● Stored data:
#####

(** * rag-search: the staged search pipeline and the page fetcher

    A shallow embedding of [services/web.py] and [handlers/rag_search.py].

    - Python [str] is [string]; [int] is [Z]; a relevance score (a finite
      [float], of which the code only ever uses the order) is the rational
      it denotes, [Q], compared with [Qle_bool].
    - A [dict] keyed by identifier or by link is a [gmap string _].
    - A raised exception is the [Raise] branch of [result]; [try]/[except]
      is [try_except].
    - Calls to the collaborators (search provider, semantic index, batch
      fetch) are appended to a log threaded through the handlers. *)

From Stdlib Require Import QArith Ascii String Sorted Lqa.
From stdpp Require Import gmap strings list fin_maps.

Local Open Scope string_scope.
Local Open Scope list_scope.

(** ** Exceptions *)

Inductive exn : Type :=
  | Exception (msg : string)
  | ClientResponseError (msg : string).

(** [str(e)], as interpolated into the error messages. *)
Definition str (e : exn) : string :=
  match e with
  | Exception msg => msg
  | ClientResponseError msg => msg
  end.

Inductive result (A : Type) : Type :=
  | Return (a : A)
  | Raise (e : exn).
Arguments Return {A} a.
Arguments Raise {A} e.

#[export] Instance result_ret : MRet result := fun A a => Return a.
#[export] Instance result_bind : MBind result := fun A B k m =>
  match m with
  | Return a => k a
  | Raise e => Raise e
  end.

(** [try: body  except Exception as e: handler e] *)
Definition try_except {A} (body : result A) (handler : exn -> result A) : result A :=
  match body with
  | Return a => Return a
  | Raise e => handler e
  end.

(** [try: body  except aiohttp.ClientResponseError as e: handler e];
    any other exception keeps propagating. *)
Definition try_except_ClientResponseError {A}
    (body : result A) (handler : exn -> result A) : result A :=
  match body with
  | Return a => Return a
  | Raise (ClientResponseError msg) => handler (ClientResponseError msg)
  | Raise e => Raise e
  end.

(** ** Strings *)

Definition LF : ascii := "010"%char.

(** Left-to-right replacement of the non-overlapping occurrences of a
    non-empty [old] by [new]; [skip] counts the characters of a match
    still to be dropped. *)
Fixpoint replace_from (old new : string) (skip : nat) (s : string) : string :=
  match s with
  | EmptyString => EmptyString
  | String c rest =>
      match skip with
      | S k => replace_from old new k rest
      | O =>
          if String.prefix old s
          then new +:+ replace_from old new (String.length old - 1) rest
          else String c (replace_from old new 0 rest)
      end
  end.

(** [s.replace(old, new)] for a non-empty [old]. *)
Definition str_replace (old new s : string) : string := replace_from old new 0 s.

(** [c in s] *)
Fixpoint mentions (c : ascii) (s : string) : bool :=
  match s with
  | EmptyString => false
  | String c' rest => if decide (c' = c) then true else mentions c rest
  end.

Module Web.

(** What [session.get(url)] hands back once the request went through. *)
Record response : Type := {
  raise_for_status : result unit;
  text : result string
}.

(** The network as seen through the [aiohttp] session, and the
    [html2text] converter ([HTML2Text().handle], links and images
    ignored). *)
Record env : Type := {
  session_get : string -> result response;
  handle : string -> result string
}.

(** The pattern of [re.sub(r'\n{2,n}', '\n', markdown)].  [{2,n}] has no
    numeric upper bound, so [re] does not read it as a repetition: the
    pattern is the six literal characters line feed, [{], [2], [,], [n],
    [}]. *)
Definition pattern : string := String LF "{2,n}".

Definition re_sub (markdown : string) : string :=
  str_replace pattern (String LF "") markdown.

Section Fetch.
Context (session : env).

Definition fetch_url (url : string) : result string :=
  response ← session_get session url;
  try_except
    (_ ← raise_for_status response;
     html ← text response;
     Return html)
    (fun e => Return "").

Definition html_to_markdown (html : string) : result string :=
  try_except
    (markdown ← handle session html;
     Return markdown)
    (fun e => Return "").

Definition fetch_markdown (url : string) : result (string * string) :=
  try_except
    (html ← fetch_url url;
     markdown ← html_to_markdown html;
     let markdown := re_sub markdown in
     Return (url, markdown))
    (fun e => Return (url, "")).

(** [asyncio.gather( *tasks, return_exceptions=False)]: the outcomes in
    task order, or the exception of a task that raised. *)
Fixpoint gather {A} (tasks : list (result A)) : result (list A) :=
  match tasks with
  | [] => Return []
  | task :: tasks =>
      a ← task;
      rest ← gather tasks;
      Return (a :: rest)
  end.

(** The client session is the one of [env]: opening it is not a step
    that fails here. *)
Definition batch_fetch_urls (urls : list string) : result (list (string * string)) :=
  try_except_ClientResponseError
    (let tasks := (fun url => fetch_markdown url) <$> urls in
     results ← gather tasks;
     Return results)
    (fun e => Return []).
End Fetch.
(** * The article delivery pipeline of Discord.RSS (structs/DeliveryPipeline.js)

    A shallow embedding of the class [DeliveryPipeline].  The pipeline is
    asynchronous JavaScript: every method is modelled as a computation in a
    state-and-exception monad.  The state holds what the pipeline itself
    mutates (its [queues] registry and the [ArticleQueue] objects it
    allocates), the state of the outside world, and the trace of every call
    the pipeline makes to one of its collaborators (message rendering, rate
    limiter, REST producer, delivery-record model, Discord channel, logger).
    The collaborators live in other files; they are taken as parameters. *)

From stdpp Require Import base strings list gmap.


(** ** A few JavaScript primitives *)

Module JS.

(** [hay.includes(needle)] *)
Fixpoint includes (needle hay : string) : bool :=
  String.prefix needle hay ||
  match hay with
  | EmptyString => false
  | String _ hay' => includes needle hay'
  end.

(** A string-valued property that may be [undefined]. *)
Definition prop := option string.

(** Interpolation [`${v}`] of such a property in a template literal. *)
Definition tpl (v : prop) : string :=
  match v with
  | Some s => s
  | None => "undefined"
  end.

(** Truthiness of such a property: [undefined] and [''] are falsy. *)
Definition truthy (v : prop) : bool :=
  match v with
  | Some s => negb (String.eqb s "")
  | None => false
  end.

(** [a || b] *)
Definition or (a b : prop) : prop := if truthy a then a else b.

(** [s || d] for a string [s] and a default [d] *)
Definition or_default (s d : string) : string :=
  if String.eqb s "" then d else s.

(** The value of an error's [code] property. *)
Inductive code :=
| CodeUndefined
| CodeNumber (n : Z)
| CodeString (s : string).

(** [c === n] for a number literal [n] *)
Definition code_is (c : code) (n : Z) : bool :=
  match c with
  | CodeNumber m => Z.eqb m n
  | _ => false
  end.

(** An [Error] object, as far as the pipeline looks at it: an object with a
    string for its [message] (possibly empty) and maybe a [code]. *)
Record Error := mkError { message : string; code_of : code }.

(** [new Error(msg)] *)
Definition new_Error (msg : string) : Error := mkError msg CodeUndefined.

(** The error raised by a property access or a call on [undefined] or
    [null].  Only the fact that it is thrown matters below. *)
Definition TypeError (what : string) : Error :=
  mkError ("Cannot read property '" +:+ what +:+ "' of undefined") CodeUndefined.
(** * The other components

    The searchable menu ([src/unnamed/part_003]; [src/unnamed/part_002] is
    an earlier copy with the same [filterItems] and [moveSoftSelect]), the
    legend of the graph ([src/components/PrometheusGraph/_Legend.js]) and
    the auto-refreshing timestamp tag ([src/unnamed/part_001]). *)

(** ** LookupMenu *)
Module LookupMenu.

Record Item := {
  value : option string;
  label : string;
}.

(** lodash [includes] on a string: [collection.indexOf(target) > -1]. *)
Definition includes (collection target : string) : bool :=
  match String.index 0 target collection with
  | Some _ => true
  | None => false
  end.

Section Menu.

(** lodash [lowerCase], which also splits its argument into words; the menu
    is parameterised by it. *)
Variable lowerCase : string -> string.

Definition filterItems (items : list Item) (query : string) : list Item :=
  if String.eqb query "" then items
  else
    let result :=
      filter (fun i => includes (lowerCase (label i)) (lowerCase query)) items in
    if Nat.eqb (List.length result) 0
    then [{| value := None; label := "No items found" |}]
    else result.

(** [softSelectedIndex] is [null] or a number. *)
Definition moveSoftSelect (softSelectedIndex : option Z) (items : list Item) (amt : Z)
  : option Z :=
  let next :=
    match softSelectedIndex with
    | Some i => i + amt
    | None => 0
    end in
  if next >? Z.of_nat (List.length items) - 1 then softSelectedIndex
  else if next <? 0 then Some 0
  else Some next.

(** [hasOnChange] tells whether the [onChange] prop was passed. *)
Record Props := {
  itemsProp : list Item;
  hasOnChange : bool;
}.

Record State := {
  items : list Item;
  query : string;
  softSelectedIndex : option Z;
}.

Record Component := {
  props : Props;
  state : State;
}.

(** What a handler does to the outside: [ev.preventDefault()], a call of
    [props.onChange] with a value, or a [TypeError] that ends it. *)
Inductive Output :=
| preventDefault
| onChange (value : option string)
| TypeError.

#####

● EXERCISE AIM: What you retype should run from the first line of the entries above through the line containing "still to be dropped. *)", exactly and in full.

● RESPONSE TO THIS EXERCISE:
(** * rag-search: the staged search pipeline and the page fetcher

    A shallow embedding of [services/web.py] and [handlers/rag_search.py].

    - Python [str] is [string]; [int] is [Z]; a relevance score (a finite
      [float], of which the code only ever uses the order) is the rational
      it denotes, [Q], compared with [Qle_bool].
    - A [dict] keyed by identifier or by link is a [gmap string _].
    - A raised exception is the [Raise] branch of [result]; [try]/[except]
      is [try_except].
    - Calls to the collaborators (search provider, semantic index, batch
      fetch) are appended to a log threaded through the handlers. *)

From Stdlib Require Import QArith Ascii String Sorted Lqa.
From stdpp Require Import gmap strings list fin_maps.

Local Open Scope string_scope.
Local Open Scope list_scope.

(** ** Exceptions *)

Inductive exn : Type :=
  | Exception (msg : string)
  | ClientResponseError (msg : string).

(** [str(e)], as interpolated into the error messages. *)
Definition str (e : exn) : string :=
  match e with
  | Exception msg => msg
  | ClientResponseError msg => msg
  end.

Inductive result (A : Type) : Type :=
  | Return (a : A)
  | Raise (e : exn).
Arguments Return {A} a.
Arguments Raise {A} e.

#[export] Instance result_ret : MRet result := fun A a => Return a.
#[export] Instance result_bind : MBind result := fun A B k m =>
  match m with
  | Return a => k a
  | Raise e => Raise e
  end.

(** [try: body  except Exception as e: handler e] *)
Definition try_except {A} (body : result A) (handler : exn -> result A) : result A :=
  match body with
  | Return a => Return a
  | Raise e => handler e
  end.

(** [try: body  except aiohttp.ClientResponseError as e: handler e];
    any other exception keeps propagating. *)
Definition try_except_ClientResponseError {A}
    (body : result A) (handler : exn -> result A) : result A :=
  match body with
  | Return a => Return a
  | Raise (ClientResponseError msg) => handler (ClientResponseError msg)
  | Raise e => Raise e
  end.

(** ** Strings *)

Definition LF : ascii := "010"%char.

(** Left-to-right replacement of the non-overlapping occurrences of a
    non-empty [old] by [new]; [skip] counts the characters of a match
    still to be dropped. *)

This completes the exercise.